(Requirement): Find the line containing "cbn [With_Set Delete" in the entries below. Restate it and each line after it, word for word, up to and including the line containing "(obj : EnhancedObjectReference) (reason other".

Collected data
(** * EHS management system: task lifecycle, report submission, rule feedback

    A shallow embedding of the C++ sources [db/Database.cpp],
    [user/user.cpp], [manager/manager.cpp] and [worker/worker.cpp].

    - The SQLite file is a record of three tables.  Every table has an
      [INTEGER PRIMARY KEY AUTOINCREMENT] column [id], so a table is a
      finite map from rowid to the remaining columns.
    - Each SQL statement of the program is a constructor of [Stmt]; its
      effect on the tables is a function of module [Sql].
    - A member function takes the database, the answers typed at its
      prompts and an environment [Env] deciding the calls whose result the
      program cannot control (sqlite3 result codes, the file copy, the
      clock).  It returns a [Run]: how control left the function, the
      database afterwards, and the trace of lock operations, executed
      statements and status lines.
    - Answers are typed: an answer to [std::cin >> n] is [Some n] or [None]
      when the extraction fails; an answer to [std::getline] is the line.
      A prompt loop that rejects every answer it is given never leaves:
      the run is [Starved].
    - The trace keeps the status lines (without their newline, and
      without the library's error text where one is appended); prompts,
      headers and listing rows are not recorded.
    - A text is handed to SQLite as [c_str()] with length -1, and a text
      column is read back as a C string: what is stored, and what is read,
      is the text up to its first 0 byte ([c_str]).
    - A SELECT steps through the rows in rowid order ([Sql.rows]).
    - Ids are integers without a bound: the program only compares them,
      and an id typed at a prompt or read from a rowid fits an [int]. *)

From stdpp Require Import base gmap list strings pretty sorting.
From Stdlib Require Import ZArith Ascii Lia.

Local Open Scope string_scope.
Local Open Scope Z_scope.

(** ** Schema ([DatabaseManager::setupTables]) *)

Module users.
(** [users(id, username UNIQUE, password, role)] *)
Record row := mk { username : string; password : string; role : string }.
End users.

Module tasks.
(** [tasks(id, worker_id, worker_username, task_description, status,
    violation_comment, violation_timestamp, worker_report, worker_media)].
    [worker_id] is declared [TEXT]; the program only ever binds and
    compares it with [sqlite3_bind_int], and SQLite applies the column's
    affinity to both the stored and the compared value, so the column is
    an integer here.  The four last columns are left [NULL] by the
    insert. *)
Record row := mk {
  worker_id : Z;
  worker_username : string;
  task_description : string;
  status : string;
  violation_comment : option string;
  violation_timestamp : option string;
  worker_report : option string;
  worker_media : option string }.
End tasks.

Module rules.
(** [rules(id, rule_text NOT NULL, feedback, timestamp)] *)
Record row := mk { rule_text : string; feedback : option string; timestamp : string }.
End rules.

(** The database file.  [seq_tasks] and [seq_rules] are the rows of
    [sqlite_sequence] that [AUTOINCREMENT] maintains: the largest rowid the
    table ever held. *)
Record Db := mkDb {
  tbl_users : gmap Z users.row;
  tbl_tasks : gmap Z tasks.row;
  tbl_rules : gmap Z rules.row;
  seq_tasks : Z;
  seq_rules : Z }.
(** *** Categories are de-duplicated apart *)




(** *** The hash is recorded before the copy *)



(** *** Determinism *)

Lemma step_same_core (d1 d2 : string) (f : src_file) (st1 st2 : state) :
  same_core st1 st2 → same_core (step d1 f st1).1 (step d2 f st2).1.
Proof.
  intros [Hs Hd].
  destruct (process_file_cases d1 f st1) as [R1 E1|R1 S1 E1|w1 n1 q1 R1 N1 W1 Nm1 U1 Q1 E1];
    destruct (process_file_cases d2 f st2)
      as [R2 E2|R2 S2 E2|w2 n2 q2 R2 N2 W2 Nm2 U2 Q2 E2];
    rewrite E1, E2; try congruence; try (by split).
  specialize (Nm1 st1). rewrite (Nm2 st1) in Nm1. injection Nm1 as _ <-.
  rewrite (Hd (categorize (f_name f))) in U1. rewrite U1 in U2. injection U2 as <-.
  split; simpl.
  - by rewrite Hs.
  - intros c. destruct (f_copy_fails f); [done|].
    rewrite !dir_of_insert. case_decide; [by rewrite Hd|done].
Qed.

Lemma loop_same_core (d1 d2 : string) (files : list src_file) (st1 st2 : state) :
  same_core st1 st2 →
  same_core (loop d1 files st1).1 (loop d2 files st2).1
  ∧ (loop d1 files st1).2 = (loop d2 files st2).2.
Proof.
  revert st1 st2. induction files as [|f rest IH]; intros st1 st2 Hcore; [done|].
  rewrite !loop_cons.
  pose proof (step_same_core d1 d2 f st1 st2 Hcore) as Hstep.
  pose proof (step_result d1 f st1) as Hr1. pose proof (step_result d2 f st2) as Hr2.
  destruct (step d1 f st1) as [s1 r1], (step d2 f st2) as [s2 r2]. simpl in *. subst.
  destruct (f_readable f); [by apply IH|done].
Qed.

(** C9. Determinism: two runs of [organise] on the same source tree,
    each into a destination whose category directories are empty,
    leave the same (category, file name, content) triples in the two
    destinations and end in the same way, whatever the destination
    roots and whatever state an earlier run left behind. *)
Theorem organise_deterministic (source : string) (files : list src_file)
    (dest1 dest2 : string) (st1 st2 : state) :
  fresh (dest_fs st1) → fresh (dest_fs st2) →
  let r1 := organise_run source dest1 files st1 in
  let r2 := organise_run source dest2 files st2 in
  r1.2 = r2.2
  ∧ ∀ c name content, holds r1.1 c name content ↔ holds r2.1 c name content.
Proof.
  intros F1 F2 r1 r2. subst r1 r2. rewrite !organise_eq.
  destruct (loop_same_core dest1 dest2 files
              (start_state source dest1 st1) (start_state source dest2 st2))
    as [[_ Hd] Hres].
  { split; [done|]. intros c. rewrite !start_state_dir. by rewrite F1, F2. }
  destruct (loop dest1 files (start_state source dest1 st1)) as [s1 [e1|[]]],
           (loop dest2 files (start_state source dest2 st2)) as [s2 [e2|[]]];
    simpl in *; try done; (split; [done|]); intros c name content; unfold holds;
    simpl; by rewrite Hd.
Qed.

(** *** Names of the copies *)

Lemma unique_path_free (dir : gmap string bytes) (filename : string) :
  dir !! filename = None → unique_path dir filename = Some filename.
Proof.
  intros Hfree. apply exists_in_false in Hfree. unfold unique_path.
  cbn [unique_path_loop]. by rewrite Hfree.
Qed.

(** C5. Rename correctness: a photo named [my photo.jpg] whose EXIF
    capture time reads [2021:05:02 14:30:00] is classified as a photo
    and gets the name [20210502_143000_my_photo.jpg], which is also
    the path that [unique_path] returns in a directory where that name
    is free. *)
Theorem rename_photo_example (f : src_file) (st : state)
    (other_tag : option exif_value) (dir : gmap string bytes) :
  pil_installed = true →
  f_name f = "my photo.jpg" →
  f_exif f = ExifTags (Some (ExifStr "2021:05:02 14:30:00")) other_tag →
  categorize (f_name f) = photo
  ∧ name_of f (categorize (f_name f)) st = (st, inr "20210502_143000_my_photo.jpg")
  ∧ (dir !! "20210502_143000_my_photo.jpg" = None →
     unique_path dir "20210502_143000_my_photo.jpg"
     = Some "20210502_143000_my_photo.jpg").
Proof.
  intros Hpil Hname Hexif. rewrite Hname. split; [reflexivity|]. split.
  - unfold new_name_of, get_photo_datetime. rewrite Hpil, Hexif, Hname.
    vm_compute. reflexivity.
  - apply unique_path_free.
Qed.

Lemma sanitized_name_all_space (s : string) :
  Str.all Str.isspace s = true → sanitized_name s = "".
Proof.
  intros H. unfold sanitized_name, Str.strip. by rewrite lstrip_all_space.
Qed.

Lemma media_ext_dot (ext : string) :
  is_media (category_of_ext ext) = true → ∃ e : string, ext = "." +:+ e.
Proof.
  unfold category_of_ext, ext_in.
  destruct (bool_decide (ext ∈ PHOTO_EXT)) eqn:Hp.
  - intros _. apply bool_decide_eq_true in Hp. unfold PHOTO_EXT in Hp.
    repeat (apply elem_of_cons in Hp as [->|Hp]; [by eexists|]). by inversion Hp.
  - destruct (bool_decide (ext ∈ VIDEO_EXT)) eqn:Hv.
    + intros _. apply bool_decide_eq_true in Hv. unfold VIDEO_EXT in Hv.
      repeat (apply elem_of_cons in Hv as [->|Hv]; [by eexists|]). by inversion Hv.
    + by repeat case_bool_decide.
Qed.

(** C10. A string made of white space only (the empty string
    included) is sanitized to the empty string; so a photo or a video
    whose stem is white space only gets a name made of the time stamp,
    an underscore and the lower-cased extension, with nothing between
    the underscore and the dot of the extension. *)
Theorem whitespace_stem_name :
  (∀ s : string, Str.all Str.isspace s = true → sanitized_name s = "")
  ∧ (∀ (f : src_file) (st : state),
       is_media (categorize (f_name f)) = true →
       Str.all Str.isspace (path_stem (f_name f)) = true →
       ∃ (st' : state) (dt : datetime) (e : string),
         name_of f (categorize (f_name f)) st
         = (st', inr (strftime dt +:+ "_" +:+ "." +:+ e))
         ∧ "." +:+ e = Str.lower (path_suffix (f_name f))).
Proof.
  split; [apply sanitized_name_all_space|].
  intros f st Hmedia Hstem.
  destruct (media_ext_dot _ Hmedia) as (e & He).
  unfold new_name_of. rewrite Hmedia.
  assert (∃ warn r, ∀ s, (if bool_decide (categorize (f_name f) = photo)
                          then photo_dt f else mret None) s
                         = (add_log s warn, inr r)) as (warn & r & Hdt).
  { case_bool_decide.
    - destruct (get_photo_datetime_run f) as (warn & r & _ & Hrun). by exists warn, r.
    - exists [], None. intros s. unfold mret, M_ret. by rewrite add_log_nil. }
  unfold mbind, M_bind. rewrite Hdt. unfold mret, M_ret.
  rewrite sanitized_name_all_space by done. rewrite He.
  by eexists _, _, e.
Qed.

End OrganiseProperties.

(** ** The examples *)

Example sanitized_name_examples :
  sanitized_name "my photo" = "my_photo"
  ∧ sanitized_name "  a  _ b__c " = "a_b_c"
  ∧ sanitized_name "_ x _" = "_x_"
  ∧ sanitized_name "   " = "".
Proof. repeat split; reflexivity. Qed.

Example path_examples :
  path_stem "my photo.JPG" = "my photo" ∧ path_suffix "my photo.JPG" = ".JPG"
  ∧ path_suffix ".bashrc" = "" ∧ path_suffix "a." = ""
  ∧ path_suffix "a.tar.gz" = ".gz" ∧ path_stem "a.tar.gz" = "a.tar".
Proof. repeat split; reflexivity. Qed.

Example strptime_examples :
  Strptime.strptime "2021:05:02 14:30:00" = Some (mk_datetime 2021 5 2 14 30 0)
  ∧ Strptime.strptime "2021:5:2  4:3:0" = Some (mk_datetime 2021 5 2 4 3 0)
  ∧ Strptime.strptime "2021:02:30 14:30:00" = None
  ∧ Strptime.strptime "2021:05:02 14:30:005" = None
  ∧ Strptime.strptime "2021-05-02 14:30:00" = None.
Proof. repeat split; vm_compute; reflexivity. Qed.

Example strftime_example :
  strftime (mk_datetime 2021 5 2 14 30 0) = "20210502_143000".
Proof. vm_compute. reflexivity. Qed.

Example unique_path_example :
  unique_path Ex.taken "a.txt" = Some "a_2.txt"
  ∧ unique_path Ex.taken "b.txt" = Some "b.txt".
Proof. split; vm_compute; reflexivity. Qed.


(** The messages that every run starts with. *)
Lemma start_log (source dest : string) :
  log (start_state source dest (mk_state ∅ ∅ []))
  = [LogStart source dest;
     LogCategoryDir photo (dest +:+ "/" +:+ CATEGORY_DIR photo);
     LogCategoryDir video (dest +:+ "/" +:+ CATEGORY_DIR video);
     LogCategoryDir music (dest +:+ "/" +:+ CATEGORY_DIR music);
     LogCategoryDir program (dest +:+ "/" +:+ CATEGORY_DIR program);
     LogCategoryDir other (dest +:+ "/" +:+ CATEGORY_DIR other)].
Proof. reflexivity. Qed.



(** C2 on the code.  [compute_sha256] is called outside any [try]: when
    [u.txt] cannot be read, [organise] ends with the exception, [v.txt]
    is never looked at, nothing is copied and the closing message is
    not logged. *)
Theorem read_error_aborts_run :
  let r := run Ex.digest Ex.decode true "/src" "/dst"
             [Ex.u_unreadable; Ex.v_readable] ∅ in
  r.2 = inl (OSError (f_path Ex.u_unreadable))
  ∧ log r.1
    = log (start_state "/src" "/dst" (mk_state ∅ ∅ [])) ++
      [LogProcessing (f_path Ex.u_unreadable) other]
  ∧ dir_of (dest_fs r.1) other = ∅
  ∧ f_readable Ex.v_readable = true.
Proof. repeat split; vm_compute; reflexivity. Qed.
(** [x ** y] on doubles with a base that is not negative (every base in
    this file is an absolute value or a positive constant): anything to the
    power 0 is 1, and 0 to a positive power is 0.  (A zero base with a
    negative exponent gives [inf] in NumPy and is outside the reals.  An
    integer raised to a negative integer power raises in NumPy: that is
    modelled for [10**-d], see [pow10]; the stretch factors that would
    need it are below the bounds of every descriptor.) *)
Definition np_power (x y : R) : R :=
  if Req_dec_T y 0 then 1
  else if Req_dec_T x 0 then 0
  else Rpower x y.

Declare Scope np_scope.
Delimit Scope np_scope with np.
Notation "# x" := (Ok (Sc x)) (at level 9, x at level 9, format "# x") : np_scope.
Notation "x * y" := (bin Rmult x y) : np_scope.
Notation "x / y" := (bin Rdiv x y) : np_scope.
Notation "x + y" := (bin Rplus x y) : np_scope.
Notation "x - y" := (bin Rminus x y) : np_scope.
Notation "x ** y" := (bin np_power x y) (at level 30, right associativity) : np_scope.
Notation "- x" := (un Ropp x) : np_scope.
Definition np_exp := un exp.
Definition np_abs := un Rabs.

(** ** The argument resolver *)

Definition _parsargs (args : list pyval) (npar : nat)
  : M (ndarray * ndarray * pyval) :=
  '(t, p, lam) <-
    match args with
    | [t; p] => ret (t, p, VFloat 1)
    | [t; p; lam] => ret (t, p, lam)
    | _ => raise (TypeError
        "Two or three input arguments required: bg_model(t,p) or bg_model(r,p,lam)")
    end ;;
  t <- np_atleast_1d t ;;
  p <- np_atleast_1d p ;;
  n <- len p ;;
  if decide (n <> npar) then
    raise (ValueError [MStr "This model requires "; MInt npar;
                       MStr " parameters. Only "; MInt n;
                       MStr " where specified."])
  else ret (t, p, lam).
(** ** Setting and deleting a count *)

(** X23.  On a vector that has no series for the object and the reason,
    [DeleteEventCount] changes nothing, and it undoes [SetEventCount]: the
    vector is again what it was. *)
Theorem DeleteEventCount_SetEventCount (v : GaugeVec) (metricLabels : list string)
    (obj : EnhancedObjectReference) (reason : string) (count : Z) :
  vec_series v !! getMetricLabels metricLabels obj reason = None ->
  DeleteEventCount v metricLabels obj reason = v
  /\ DeleteEventCount (SetEventCount v metricLabels obj reason count)
       metricLabels obj reason = v.
Proof.
  intros Hnone. unfold DeleteEventCount, SetEventCount.
  cbn [With_Set Delete GaugeVec_PrometheusGaugeVec snd].
  unfold GaugeVec_update. cbn [vec_opts vec_labelNames vec_series].
  rewrite delete_insert_eq, delete_id by done. by destruct v.
Qed.

Lemma DeleteEventCount_SetEventCount_witness :
  DeleteEventCount
    (SetEventCount testGaugeVec ["test_label"] (InvolvedObject testEvent)
       "Starting" 7)
    ["test_label"] (InvolvedObject testEvent) "Starting"
  = testGaugeVec.
Proof.
  apply (DeleteEventCount_SetEventCount testGaugeVec ["test_label"]
           (InvolvedObject testEvent) "Starting" 7).
  reflexivity.
Defined.

(** X24.  [SetEventCount] creates or updates: the series of the object
    and the reason then has the count, a count set before is replaced,
    and the series of the same object for another reason is as it was. *)
Theorem SetEventCount_lookup (v : GaugeVec) (metricLabels : list string)
    (obj : EnhancedObjectReference) (reason other : string) (c1 c2 : Z) :
  vec_series (SetEventCount v metricLabels obj reason c2)
    !! getMetricLabels metricLabels obj reason = Some (float64 c2)
  /\ SetEventCount (SetEventCount v metricLabels obj reason c1)
       metricLabels obj reason c2
     = SetEventCount v metricLabels obj reason c2
  /\ (other <> reason ->
      vec_series (SetEventCount v metricLabels obj reason c2)
        !! getMetricLabels metricLabels obj other
      = vec_series v !! getMetricLabels metricLabels obj other).
Proof.
  unfold SetEventCount. cbn [With_Set GaugeVec_PrometheusGaugeVec].
  unfold GaugeVec_update. cbn [vec_opts vec_labelNames vec_series].
  split; [apply lookup_insert_eq|]. split; [by rewrite insert_insert_eq|].
  intros Hne. apply lookup_insert_ne. intros Heq%getMetricLabels_inj. by subst.
Qed.

Lemma SetEventCount_lookup_witness :
  vec_series (SetEventCount testGaugeVec ["test_label"]
                (InvolvedObject testEvent) "Starting" 7)
    !! getMetricLabels ["test_label"] (InvolvedObject testEvent) "Creating"
  = None.
Proof.
  destruct (SetEventCount_lookup testGaugeVec ["test_label"]
              (InvolvedObject testEvent) "Starting" "Creating" 0 7)
    as (_ & _ & Hother).
  rewrite Hother; [reflexivity|discriminate].
Defined.

(** * The router with the checks of the client library *)








Lemma utf8_ValidString_empty : utf8_ValidString EmptyString = true.
Proof. reflexivity. Qed.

(Solution for this task):
  cbn [With_Set Delete GaugeVec_PrometheusGaugeVec snd].
  unfold GaugeVec_update. cbn [vec_opts vec_labelNames vec_series].
  rewrite delete_insert_eq, delete_id by done. by destruct v.
Qed.

Lemma DeleteEventCount_SetEventCount_witness :
  DeleteEventCount
    (SetEventCount testGaugeVec ["test_label"] (InvolvedObject testEvent)
       "Starting" 7)
    ["test_label"] (InvolvedObject testEvent) "Starting"
  = testGaugeVec.
Proof.
  apply (DeleteEventCount_SetEventCount testGaugeVec ["test_label"]
           (InvolvedObject testEvent) "Starting" 7).
  reflexivity.
Defined.

(** X24.  [SetEventCount] creates or updates: the series of the object
    and the reason then has the count, a count set before is replaced,
    and the series of the same object for another reason is as it was. *)
Theorem SetEventCount_lookup (v : GaugeVec) (metricLabels : list string)
    (obj : EnhancedObjectReference) (reason other : string) (c1 c2 : Z) :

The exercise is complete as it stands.